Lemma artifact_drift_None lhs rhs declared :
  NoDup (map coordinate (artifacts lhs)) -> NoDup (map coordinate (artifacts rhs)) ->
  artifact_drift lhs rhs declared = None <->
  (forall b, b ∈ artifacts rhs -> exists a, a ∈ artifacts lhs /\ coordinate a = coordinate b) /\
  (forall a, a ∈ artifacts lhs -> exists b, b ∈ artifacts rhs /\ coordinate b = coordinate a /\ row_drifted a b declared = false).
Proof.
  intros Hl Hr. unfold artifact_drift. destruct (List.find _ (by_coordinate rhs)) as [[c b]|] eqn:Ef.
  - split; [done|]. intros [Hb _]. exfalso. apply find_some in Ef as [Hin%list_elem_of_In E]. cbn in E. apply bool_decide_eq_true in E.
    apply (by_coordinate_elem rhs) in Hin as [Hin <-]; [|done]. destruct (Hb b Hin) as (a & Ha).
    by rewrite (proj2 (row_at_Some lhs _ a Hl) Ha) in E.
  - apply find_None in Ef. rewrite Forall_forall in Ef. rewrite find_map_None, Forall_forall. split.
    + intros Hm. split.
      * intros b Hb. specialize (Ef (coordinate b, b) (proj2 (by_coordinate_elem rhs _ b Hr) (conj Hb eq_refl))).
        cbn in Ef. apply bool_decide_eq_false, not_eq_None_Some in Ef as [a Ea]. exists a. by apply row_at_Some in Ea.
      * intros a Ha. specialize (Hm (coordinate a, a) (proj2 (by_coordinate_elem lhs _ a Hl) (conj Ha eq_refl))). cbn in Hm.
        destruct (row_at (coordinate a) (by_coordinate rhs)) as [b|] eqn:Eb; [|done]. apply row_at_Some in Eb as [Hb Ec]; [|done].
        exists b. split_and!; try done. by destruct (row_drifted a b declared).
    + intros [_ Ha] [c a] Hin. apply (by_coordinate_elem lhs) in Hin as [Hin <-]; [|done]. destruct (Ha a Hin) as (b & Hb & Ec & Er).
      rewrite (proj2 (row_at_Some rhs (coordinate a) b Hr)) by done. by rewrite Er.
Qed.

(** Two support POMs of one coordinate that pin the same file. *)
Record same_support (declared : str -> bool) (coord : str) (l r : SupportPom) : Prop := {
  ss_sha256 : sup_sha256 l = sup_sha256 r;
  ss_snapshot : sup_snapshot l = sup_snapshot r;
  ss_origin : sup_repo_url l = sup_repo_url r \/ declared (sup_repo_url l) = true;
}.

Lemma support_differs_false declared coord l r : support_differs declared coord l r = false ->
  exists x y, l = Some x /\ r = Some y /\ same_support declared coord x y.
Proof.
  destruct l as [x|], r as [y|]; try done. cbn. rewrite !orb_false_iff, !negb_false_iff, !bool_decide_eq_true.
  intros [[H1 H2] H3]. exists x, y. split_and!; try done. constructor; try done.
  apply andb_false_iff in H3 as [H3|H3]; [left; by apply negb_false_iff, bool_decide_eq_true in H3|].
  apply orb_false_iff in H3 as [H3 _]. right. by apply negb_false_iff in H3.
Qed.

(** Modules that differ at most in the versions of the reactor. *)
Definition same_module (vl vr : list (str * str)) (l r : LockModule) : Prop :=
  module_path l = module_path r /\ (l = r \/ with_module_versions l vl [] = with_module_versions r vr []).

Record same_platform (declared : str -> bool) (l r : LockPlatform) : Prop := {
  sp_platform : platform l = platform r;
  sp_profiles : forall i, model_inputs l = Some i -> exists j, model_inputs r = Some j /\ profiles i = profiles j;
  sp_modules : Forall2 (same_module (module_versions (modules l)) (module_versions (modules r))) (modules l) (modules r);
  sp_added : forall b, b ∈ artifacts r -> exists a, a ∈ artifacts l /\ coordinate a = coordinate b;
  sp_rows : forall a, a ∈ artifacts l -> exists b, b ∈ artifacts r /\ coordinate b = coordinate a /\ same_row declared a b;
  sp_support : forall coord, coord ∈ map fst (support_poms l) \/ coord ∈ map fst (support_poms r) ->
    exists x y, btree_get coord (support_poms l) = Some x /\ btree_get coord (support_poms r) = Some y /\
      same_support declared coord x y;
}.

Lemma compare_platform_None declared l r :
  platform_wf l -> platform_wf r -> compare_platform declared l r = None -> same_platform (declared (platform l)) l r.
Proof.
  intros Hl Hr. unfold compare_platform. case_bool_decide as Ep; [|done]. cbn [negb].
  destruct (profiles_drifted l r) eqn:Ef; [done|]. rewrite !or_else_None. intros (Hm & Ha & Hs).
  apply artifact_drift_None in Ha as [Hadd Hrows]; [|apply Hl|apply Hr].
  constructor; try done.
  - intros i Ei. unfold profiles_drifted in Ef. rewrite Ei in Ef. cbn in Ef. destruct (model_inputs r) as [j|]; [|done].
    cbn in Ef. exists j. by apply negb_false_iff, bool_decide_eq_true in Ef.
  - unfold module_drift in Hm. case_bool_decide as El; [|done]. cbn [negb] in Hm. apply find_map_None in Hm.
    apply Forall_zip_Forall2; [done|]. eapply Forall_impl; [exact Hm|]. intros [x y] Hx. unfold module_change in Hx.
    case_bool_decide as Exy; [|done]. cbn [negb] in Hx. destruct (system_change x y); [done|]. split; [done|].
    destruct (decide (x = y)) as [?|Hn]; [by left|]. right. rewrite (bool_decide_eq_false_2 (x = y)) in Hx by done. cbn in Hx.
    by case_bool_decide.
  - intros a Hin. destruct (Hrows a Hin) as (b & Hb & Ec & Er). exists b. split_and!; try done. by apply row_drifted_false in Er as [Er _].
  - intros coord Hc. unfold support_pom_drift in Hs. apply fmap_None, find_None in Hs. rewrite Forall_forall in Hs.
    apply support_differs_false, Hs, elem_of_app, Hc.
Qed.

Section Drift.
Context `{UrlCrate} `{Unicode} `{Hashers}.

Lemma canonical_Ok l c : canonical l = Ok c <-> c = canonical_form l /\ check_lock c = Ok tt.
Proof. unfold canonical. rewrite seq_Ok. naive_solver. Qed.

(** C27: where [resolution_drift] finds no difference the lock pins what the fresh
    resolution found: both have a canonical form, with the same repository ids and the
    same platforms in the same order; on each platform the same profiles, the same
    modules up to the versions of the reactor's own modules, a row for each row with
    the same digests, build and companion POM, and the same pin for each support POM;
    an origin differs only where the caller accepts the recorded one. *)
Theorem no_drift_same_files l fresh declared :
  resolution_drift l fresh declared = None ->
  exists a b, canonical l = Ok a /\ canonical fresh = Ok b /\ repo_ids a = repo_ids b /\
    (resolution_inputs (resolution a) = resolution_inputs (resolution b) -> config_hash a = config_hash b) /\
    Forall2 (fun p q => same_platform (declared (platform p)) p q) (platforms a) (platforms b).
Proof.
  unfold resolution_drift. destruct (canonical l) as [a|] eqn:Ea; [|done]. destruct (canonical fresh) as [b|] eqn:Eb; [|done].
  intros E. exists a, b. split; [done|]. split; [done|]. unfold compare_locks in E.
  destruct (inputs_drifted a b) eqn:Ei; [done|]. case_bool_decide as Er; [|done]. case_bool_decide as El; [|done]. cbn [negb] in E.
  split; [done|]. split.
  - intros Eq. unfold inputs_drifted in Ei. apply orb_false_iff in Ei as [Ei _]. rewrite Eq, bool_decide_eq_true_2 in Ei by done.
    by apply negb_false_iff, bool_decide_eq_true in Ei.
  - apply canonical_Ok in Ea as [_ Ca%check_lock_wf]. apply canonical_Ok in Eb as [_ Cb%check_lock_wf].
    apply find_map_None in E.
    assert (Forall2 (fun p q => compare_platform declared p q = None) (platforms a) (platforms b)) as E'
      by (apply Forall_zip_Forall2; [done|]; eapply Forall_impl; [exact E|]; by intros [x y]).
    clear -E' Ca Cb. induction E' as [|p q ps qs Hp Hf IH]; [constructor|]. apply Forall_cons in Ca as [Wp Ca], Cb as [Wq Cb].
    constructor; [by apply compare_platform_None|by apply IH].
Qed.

^^^^

» **ACTIVITY**
What are the lines above that hold the string "specialize"? Copy them.

» **OUTPUT FOR THIS EXERCISE**
      * intros b Hb. specialize (Ef (coordinate b, b) (proj2 (by_coordinate_elem rhs _ b Hr) (conj Hb eq_refl))).
      * intros a Ha. specialize (Hm (coordinate a, a) (proj2 (by_coordinate_elem lhs _ a Hl) (conj Ha eq_refl))). cbn in Hm.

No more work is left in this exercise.